Collected data entries:
........

Definition for_each_segment_line (visit : list Z -> Io unit) : Io unit :=
  let% present := exists_file pd_segment in
  if negb present then pret tt
  else
    let% found := read_bytes pd_segment in
    let data := default [] found in
    let '(lines, e) := segment_lines (S (length data)) data in
    visit_all visit lines ;%
    match e with Some e => pthrow e | None => pret tt end.

Definition all_segment_lines : Io (list (list Z)) :=
  let% present := exists_file pd_segment in
  if negb present then pret []
  else
    let% found := read_bytes pd_segment in
    let data := default [] found in
    match segment_lines (S (length data)) data with
    | (lines, None) => pret lines
    | (_, Some e) => pthrow e
    end.

Definition expired_offsets (cutoff : Z) : Io (gset Z) :=
  let% lines := all_segment_lines in
  pret (list_to_set (omap (fun line => if is_expired cutoff line then se_offset <$> parse_event line else None) lines)).

Definition cold_name (e : StoredEvent) : str := fmt_pad 20 (se_offset e) ++ lit ".json".

Definition write_cold_event_once (event : StoredEvent) : Io unit :=
  let name := cold_name event in
  let bytes := print_event event in
  let% present := look (fun d => pd_cold d !! name ≫= visible) in
  match present with
  | Some old =>
      io_nop OpRead ;%
      if bool_decide (old = bytes) then pret tt
      else pthrow (Backend (lit "cold object " ++ name ++ lit " already exists with different content"))
  | None => replace (on_cold name) bytes
  end.

Definition export_cold (cutoff : Z) : Io unit :=
  io_nop OpDir ;%
  for_each_segment_line (fun line =>
    if is_expired cutoff line then
      match parse_event line with Some e => write_cold_event_once e | None => pret tt end
    else pret tt) ;%
  io OpSyncDir (on_success settle_cold).

Definition terminated (line : list Z) : list Z := line ++ [10].

(** The segment without its expired lines. *)
Definition rewrite_segment (cutoff : Z) : Io unit :=
  io_nop OpOpen ;%
  let% lines := all_segment_lines in
  io_nop OpWrite ;% io_nop OpSync ;%
  io OpRename (renames (on_segment
    (rename_over (List.concat (map terminated (List.filter (fun l => negb (is_expired cutoff l)) lines)))))).

(** The mappings in the order of their offsets. *)
Definition by_offset (a b : str * Z) : Prop := a.2 <= b.2.

#[local] Instance by_offset_dec : RelDecision by_offset.
Proof. intros a b. apply Z_le_dec. Defined.

Definition sidecar_bytes (seen : gmap str Z) : list Z :=
  List.concat (map (fun kv => terminated (print_mapping kv.1 kv.2))
    (merge_sort by_offset (map_to_list seen))).

Definition after_rename (expired : gset Z) : Io unit :=
  sync_directory ;%
  let% p := the_part in
  let seen := filter (fun kv => kv.2 ∉ expired) (seen_event_uids p) in
  set_seen (fun _ => seen) ;%
  pwhen (negb (size seen =? size (seen_event_uids p))%nat) (rewrite_atomic on_sidecar (sidecar_bytes seen)) ;%
  io_nop OpOpen.

(** One partition of [enforce_retention]: how many records expired.  [cold] tells whether
    expired records are exported first. *)
Definition retain_partition (describe_error : BusError -> str) (cold : bool) (cutoff : Z) : Io Z :=
  let% p := the_part in
  match poisoned p with
  | Some _ => pret 0
  | None =>
      let% expired := expired_offsets cutoff in
      if bool_decide (expired = ∅) then pret 0
      else
        pwhen cold (export_cold cutoff) ;%
        persist_high_water (next_offset p) ;%
        rewrite_segment cutoff ;%
        let% r := attempt (after_rename expired) in
        match r with
        | Ok _ => pret (Z.of_nat (size expired))
        | Err e =>
            poison (lit "retention post-rename failure (" ++ describe_error e
                    ++ lit "); the append handle may still reference the replaced segment inode (restart to recover)") ;%
            pthrow e
        end
  end.
End Partition.
(* ===== verification/EventLogOps.v ===== *)
(** Opening, publishing and retention preserve the crash invariant of the embedded log,
    wherever they stop. *)

From Stdlib Require Import Sorting.Sorted.
From S2P Require Import Prelude Rust CoreBase Json Disk EventLog EventLogProofs EventLogCrash.

Section Ops.
Context {EJ : EventJson} (fate : IoOp -> nat -> IoFate).
Context (cold : bool) (acked : list StoredEvent) (dropped : Z).

Notation Running := (Running cold acked dropped).
Notation Recoverable := (Recoverable cold acked dropped).
Notation Sound := (Sound cold acked dropped).

(** After an error the partition still runs, or it is poisoned and its files recoverable. *)
Definition Failed (rs : list StoredEvent) : Assertion := fun d p =>
  Running rs d p \/ poisoned p <> None /\ Recoverable d.
Definition Died : Assertion := fun d _ => Recoverable d.

Lemma running_died rs d p : Running rs d p -> Died d p.
Proof. apply running_recoverable. Qed.

(** ** Appending *)

Section Append.
Context (rs : list StoredEvent) (r : StoredEvent) (p0 : Partition).
Context (Hlegible : legible r) (Hoffset : se_offset r = next_offset p0) (Hmax : next_offset p0 + 1 <= u64_max).
Context (Hsize : Z.of_nat (length (encode rs)) + Z.of_nat (length (terminated (print_event r))) <= u64_max).
Context (Hfresh : forall u, event_uid r = Some u -> uid_map rs !! u = None).

Definition before (d : PartDisk) : PartDisk := on_segment (fun _ => slot_of (Some (encode rs))) d.

(** The segment ends in [l], a prefix of the record's bytes; its images in others. *)
Definition Appending (l : list Z) : Assertion := fun d p => p = p0 /\ Running rs (before d) p0 /\
  exists a, pd_segment d = mkSlot (Some a) [] /\ latest a = encode rs ++ l /\
    forall b, b ∈ contents a -> exists j, b = encode rs ++ take j (terminated (print_event r)).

........

TRY IT
Retyping the data above exactly and in full is the task.

TASK RESPONSE
Definition for_each_segment_line (visit : list Z -> Io unit) : Io unit :=
  let% present := exists_file pd_segment in
  if negb present then pret tt
  else
    let% found := read_bytes pd_segment in
    let data := default [] found in
    let '(lines, e) := segment_lines (S (length data)) data in
    visit_all visit lines ;%
    match e with Some e => pthrow e | None => pret tt end.

Definition all_segment_lines : Io (list (list Z)) :=
  let% present := exists_file pd_segment in
  if negb present then pret []
  else
    let% found := read_bytes pd_segment in
    let data := default [] found in
    match segment_lines (S (length data)) data with
    | (lines, None) => pret lines
    | (_, Some e) => pthrow e
    end.

Definition expired_offsets (cutoff : Z) : Io (gset Z) :=
  let% lines := all_segment_lines in
  pret (list_to_set (omap (fun line => if is_expired cutoff line then se_offset <$> parse_event line else None) lines)).

Definition cold_name (e : StoredEvent) : str := fmt_pad 20 (se_offset e) ++ lit ".json".

Definition write_cold_event_once (event : StoredEvent) : Io unit :=
  let name := cold_name event in
  let bytes := print_event event in
  let% present := look (fun d => pd_cold d !! name ≫= visible) in
  match present with
  | Some old =>
      io_nop OpRead ;%
      if bool_decide (old = bytes) then pret tt
      else pthrow (Backend (lit "cold object " ++ name ++ lit " already exists with different content"))
  | None => replace (on_cold name) bytes
  end.

Definition export_cold (cutoff : Z) : Io unit :=
  io_nop OpDir ;%
  for_each_segment_line (fun line =>
    if is_expired cutoff line then
      match parse_event line with Some e => write_cold_event_once e | None => pret tt end
    else pret tt) ;%
  io OpSyncDir (on_success settle_cold).

Definition terminated (line : list Z) : list Z := line ++ [10].

(** The segment without its expired lines. *)
Definition rewrite_segment (cutoff : Z) : Io unit :=
  io_nop OpOpen ;%
  let% lines := all_segment_lines in
  io_nop OpWrite ;% io_nop OpSync ;%
  io OpRename (renames (on_segment
    (rename_over (List.concat (map terminated (List.filter (fun l => negb (is_expired cutoff l)) lines)))))).

(** The mappings in the order of their offsets. *)
Definition by_offset (a b : str * Z) : Prop := a.2 <= b.2.

#[local] Instance by_offset_dec : RelDecision by_offset.
Proof. intros a b. apply Z_le_dec. Defined.

Definition sidecar_bytes (seen : gmap str Z) : list Z :=
  List.concat (map (fun kv => terminated (print_mapping kv.1 kv.2))
    (merge_sort by_offset (map_to_list seen))).

Definition after_rename (expired : gset Z) : Io unit :=
  sync_directory ;%
  let% p := the_part in
  let seen := filter (fun kv => kv.2 ∉ expired) (seen_event_uids p) in
  set_seen (fun _ => seen) ;%
  pwhen (negb (size seen =? size (seen_event_uids p))%nat) (rewrite_atomic on_sidecar (sidecar_bytes seen)) ;%
  io_nop OpOpen.

(** One partition of [enforce_retention]: how many records expired.  [cold] tells whether
    expired records are exported first. *)
Definition retain_partition (describe_error : BusError -> str) (cold : bool) (cutoff : Z) : Io Z :=
  let% p := the_part in
  match poisoned p with
  | Some _ => pret 0
  | None =>
      let% expired := expired_offsets cutoff in
      if bool_decide (expired = ∅) then pret 0
      else
        pwhen cold (export_cold cutoff) ;%
        persist_high_water (next_offset p) ;%
        rewrite_segment cutoff ;%
        let% r := attempt (after_rename expired) in
        match r with
        | Ok _ => pret (Z.of_nat (size expired))
        | Err e =>
            poison (lit "retention post-rename failure (" ++ describe_error e
                    ++ lit "); the append handle may still reference the replaced segment inode (restart to recover)") ;%
            pthrow e
        end
  end.
End Partition.
(* ===== verification/EventLogOps.v ===== *)
(** Opening, publishing and retention preserve the crash invariant of the embedded log,
    wherever they stop. *)

From Stdlib Require Import Sorting.Sorted.
From S2P Require Import Prelude Rust CoreBase Json Disk EventLog EventLogProofs EventLogCrash.

Section Ops.
Context {EJ : EventJson} (fate : IoOp -> nat -> IoFate).
Context (cold : bool) (acked : list StoredEvent) (dropped : Z).

Notation Running := (Running cold acked dropped).
Notation Recoverable := (Recoverable cold acked dropped).
Notation Sound := (Sound cold acked dropped).

(** After an error the partition still runs, or it is poisoned and its files recoverable. *)
Definition Failed (rs : list StoredEvent) : Assertion := fun d p =>
  Running rs d p \/ poisoned p <> None /\ Recoverable d.
Definition Died : Assertion := fun d _ => Recoverable d.

Lemma running_died rs d p : Running rs d p -> Died d p.
Proof. apply running_recoverable. Qed.

(** ** Appending *)

Section Append.
Context (rs : list StoredEvent) (r : StoredEvent) (p0 : Partition).
Context (Hlegible : legible r) (Hoffset : se_offset r = next_offset p0) (Hmax : next_offset p0 + 1 <= u64_max).
Context (Hsize : Z.of_nat (length (encode rs)) + Z.of_nat (length (terminated (print_event r))) <= u64_max).
Context (Hfresh : forall u, event_uid r = Some u -> uid_map rs !! u = None).

Definition before (d : PartDisk) : PartDisk := on_segment (fun _ => slot_of (Some (encode rs))) d.

(** The segment ends in [l], a prefix of the record's bytes; its images in others. *)
Definition Appending (l : list Z) : Assertion := fun d p => p = p0 /\ Running rs (before d) p0 /\
  exists a, pd_segment d = mkSlot (Some a) [] /\ latest a = encode rs ++ l /\
    forall b, b ∈ contents a -> exists j, b = encode rs ++ take j (terminated (print_event r)).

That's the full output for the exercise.